We conducted a systematic study of the effects of liposome formulation and encapsulated radionuclides on imaging ability. Methods : Various types of liposomes were prepared and labeled with 67 Ga, 111 In or 99m Tc. Their tumor-imaging potential was evaluated in terms of tumor accumulation and tumor-to-blood ratios of radioactivity delivered by the liposomes. Mouse sarcoma 180 and Ehrlich solid tumor were the tumor models. Results : Liposomes could be labeled rapidly and with high efficiency, which was sufficient for clinical application. Tumor accumulation of liposome-encapsulated radionuclides that have intrinsic tumor affinity, such as 67 Ga-NTA or 111 In-NTA, was larger than that of the other nuclides.
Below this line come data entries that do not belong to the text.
(* ===== verification/Prelude.v ===== *)
(** * Wirelink: a verification library

    Wirelink is an allocation-free C11 library that carries messages over byte streams
    and packet transports: framing and checksums, a stop-and-wait reliable link, queues
    between interrupt handlers and the owner thread, remote calls, and bulk transfer.
    This library models its protocol engines as Rocq functions and proves what they
    promise.  The paths below are relative to the repository.

    ** Parts and files

    - Bytes on the wire.  [Crc] ([src/crc.c], [src/crc_internal.h]), [Cobs]
      ([src/cobs.c]) and [Frame] ([src/frame.c], [src/frame_internal.h],
      [src/frame_cobs_crc16.c], [src/link_frame.h], [src/link_profile.h]).  Loops over
      memory are compared with pure reference functions on byte strings.
    - Ingress.  [RxRing], [RingThreads] and [RingShape] ([src/rx_ring_bipbuf.c]) for
      byte streams, [UnitQueue] ([src/unit_rx.c]) for packets, [Slots] for what queues
      share.
    - The link.  [Link] has the state [wl_ctx] and every operation of
      [src/protocol.c], [src/transport.c], [src/init.c], [src/schedule.c] and
      [src/unit_frame.c].  [LinkInv], [LinkProps] and [LinkReady] treat its flags, its
      bounds and its readiness; [LinkMem], [LinkSteps], [LinkData], [LinkTrace],
      [LinkFair], [LinkMessage] and [LinkDelivery] the bytes it carries; [LinkPair] two
      links and the channel between them; [LinkLease] received payloads on loan.
    - The owner.  [Pump] ([src/pump.c]) runs one pass over a link, [Endpoint] and
      [EndpointPass] ([src/endpoint.c]) a link with a clock, adapter, policy and
      services.
    - Values between threads.  [Fifo] ([src/fifo.c]), [Latest] ([src/latest.c]) and
      [Outbox] ([src/outbox.c]), each refined to an abstract data type.
    - Bulk transfer.  [Bulk], [BulkSender] and [BulkSending] ([src/bulk_sender.c]),
      [BulkReceiver] and [BulkSession] ([src/bulk_receiver.c]), [BulkTransfer] and
      [BulkLive] for both ends over a network.
    - Remote calls.  [Rpc], [RpcClient] and [RpcCalls] for the client of [src/rpc.c];
      [RpcServer], [RpcHistory], [RpcLedger], [RpcServing], [RpcOnce], [RpcPromises] and
      [RpcRefine] for the server; [RpcAsync] and [RpcAsyncOnce] for [src/rpc_async.c],
      which puts the client on top of the link.  [Clock] has the interval arithmetic of
      the wrapping millisecond clock.
    - The static kernel under [experimental/static_kernel].  [KernelWire]
      ([rpc_wire.c], [native_none.c]), [PacketPort] ([packet_port.c]), [Kernel] and
      [KernelOnce] ([kernel.c]).
    - The allocator for generated endpoints.  [FixedPool]
      ([runtime/storage/src/fixed_pool.c], [allocator.h]).

    This file has what they share: machine integers, record update, flat memory, byte
    strings, result codes, and the lemmas about them.

    ** How the code is represented

    A C structure is a record with the fields of the source, and a function is a
    definition with the guards and early returns of the source in their order; it
    returns the new state, the result code and what it stores through its output
    pointers.  Unsigned integers are [Z] with the wrap-around written out where the
    source truncates or may overflow.  Buffers are addresses of one flat memory
    [mem := Z -> Z], so that payloads staged inside an output buffer and decoding in
    place mean in the model what they mean in C; [NULL] is 0.  A pointer to a library
    object is the object itself, so the tests of such pointers against null have no
    counterpart.  A loop is a structural recursion, or a recursion on fuel.

    Code outside the repository is a parameter: the answers of the platform sink
    ([Platform]), the application's sink ([BulkSink]), and function pointers of user
    and generated code, values of a type [F] that [PumpCode], [EndpointCode],
    [AsyncCode], [PacketCode] and [KernelCode] interpret over a world [W].  What the
    interfaces document about such code is a record of laws ([pump_laws],
    [callback_laws], [async_laws], [sink_laws], [kernel_laws] and the like); each is
    shown to be satisfiable by the concrete code of a witness.  Callbacks that may
    reenter the library are given the whole state to work on and are constrained to the
    operations they may call.

    Producer and consumer of the shared queues are interleaved operation by operation;
    an operation is split where its result depends on two accesses to what the other
    side writes, as in [Latest] and [RingThreads], and stores into claimed memory are
    steps of their own.  The link takes the operations of its ring as wholes.  The
    memory model is sequentially consistent.  Some states carry logs that no
    operation reads, for statements about histories: units given to the sink, events,
    accepted and completed calls.

    ** What is proved

    - Encoders write exactly the reference image or nothing; decoders accept exactly
      the images of valid packets; round trips; the fused COBS and CRC-16 decoder
      equals the composition of its parts; kernel packets are ordinary frames.
    - In every interleaving the ring, the two unit queues and the FIFO hand out what
      was committed, in order and unchanged, the ring as long as its consumer does not
      consume zero bytes; the mailbox is a one-place register and the outbox a map of
      newest values without starvation.
    - Over a channel that loses, repeats and reorders, a message reported as delivered
      was delivered with the same bytes; over one that keeps the order, messages arrive
      in order and once.  The number of transmissions is bounded, units on their way are
      the submitted message byte for byte, ownership flags agree.
    - A pass of the owner handles at most its budget, deals with each event before it
      polls the next, reports what it did, and keeps the link's invariant; an
      endpoint that reports nothing runnable may sleep until the deadline it gives.
    - A bulk object that the sink commits is the object that was sent; the calls to the
      sink form proper sessions; the transfer completes when nothing is lost.
    - A request is executed at most once and replayed exactly while its entry is kept;
      every operation of the server has its exact effect on a ledger; an admitted
      request can always be completed; client handles answer for one call only.
    - Every accepted asynchronous call and every accepted call of the static kernel is
      completed exactly once, whatever its callback starts, and closing completes all.
    - The pool keeps the allocator contract.

    Six theorems are about defects or departures from the documentation:
    [wl_cobs_decode_overrun], [ring_threads_fifo], [unit_wrap_collision],
    [link_retry_ignores_drain], [bulk_stale_terminal_code] and
    [bulk_stale_next_offset].

    ** Bounds and fuel

    Fuel is only used for loops whose number of rounds the source bounds: the bytes
    of an input, the slots of a table, the event budget of a pass, the budget of a
    kernel step ([step_loop_fuel] shows that more changes nothing), the 64 bits of a
    word, the five groups of an operation number.  The closing theorem of the kernel
    uses the full budget of 16, which is enough because a round costs at most three and
    delivers one of at most four calls.

    ** Not modelled

    The adapters for Zephyr, serial lines, USB, UDP and loopback, the host runtime and
    the C++ bindings are driver and thread glue against systems outside the repository;
    the engines see them through the interfaces above.  [diagnostics.c] formats
    counters as text.  Generated code comes from a schema compiler that is not part of
    the repository.  Examples, samples, benchmarks, fuzzers and tests exercise the
    library.  Of the build configurations the general one is modelled.  Weak memory
    orders and the alignment of objects are below the level of the model. *)

From stdpp Require Export base numbers list.
From Stdlib Require Export ZArith Lia ZifyBool.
Liposomes that were fairly small, cholesterol-rich and composed of so-called rigid phospholipids, could deliver large amounts of encapsulated radionuclides to the tumor. We also found that tumor uptake of such liposomes was large and their blood retention was prolonged. Liposomal lipid dose also influenced tumor delivery and blood retention. The results suggest that these factors extended liposomal blood retention and, consequently, increased tumor uptake of the liposomes and tumor delivery of encapsulated radionuclides. Not all liposomes with long blood retention, however, are suitable for tumor imaging. Incorporation of monosialo-ganglioside in the liposomal membrane greatly extended blood retention but increased tumor uptake only slightly and, consequently, made the tumor-to-blood value worse. One of the 67 Ga-labeled liposome formulations resulted in high tumor uptake and tumor-to-blood ratios in various tumor models as well as clearly visualized tumors clearly in sarcoma 180-bearing mice. Conclusion : For tumor imaging with radiolabeled liposomes, we should choose liposomal formulations and dose to give prolonged blood retention for large tumor delivery. We must then select liposomes that give good tumor-to-blood values. For the best results, the radionuclide should have intrinsic tumor affinity. Labeled liposomes that meet these criteria result in excellent tumor images.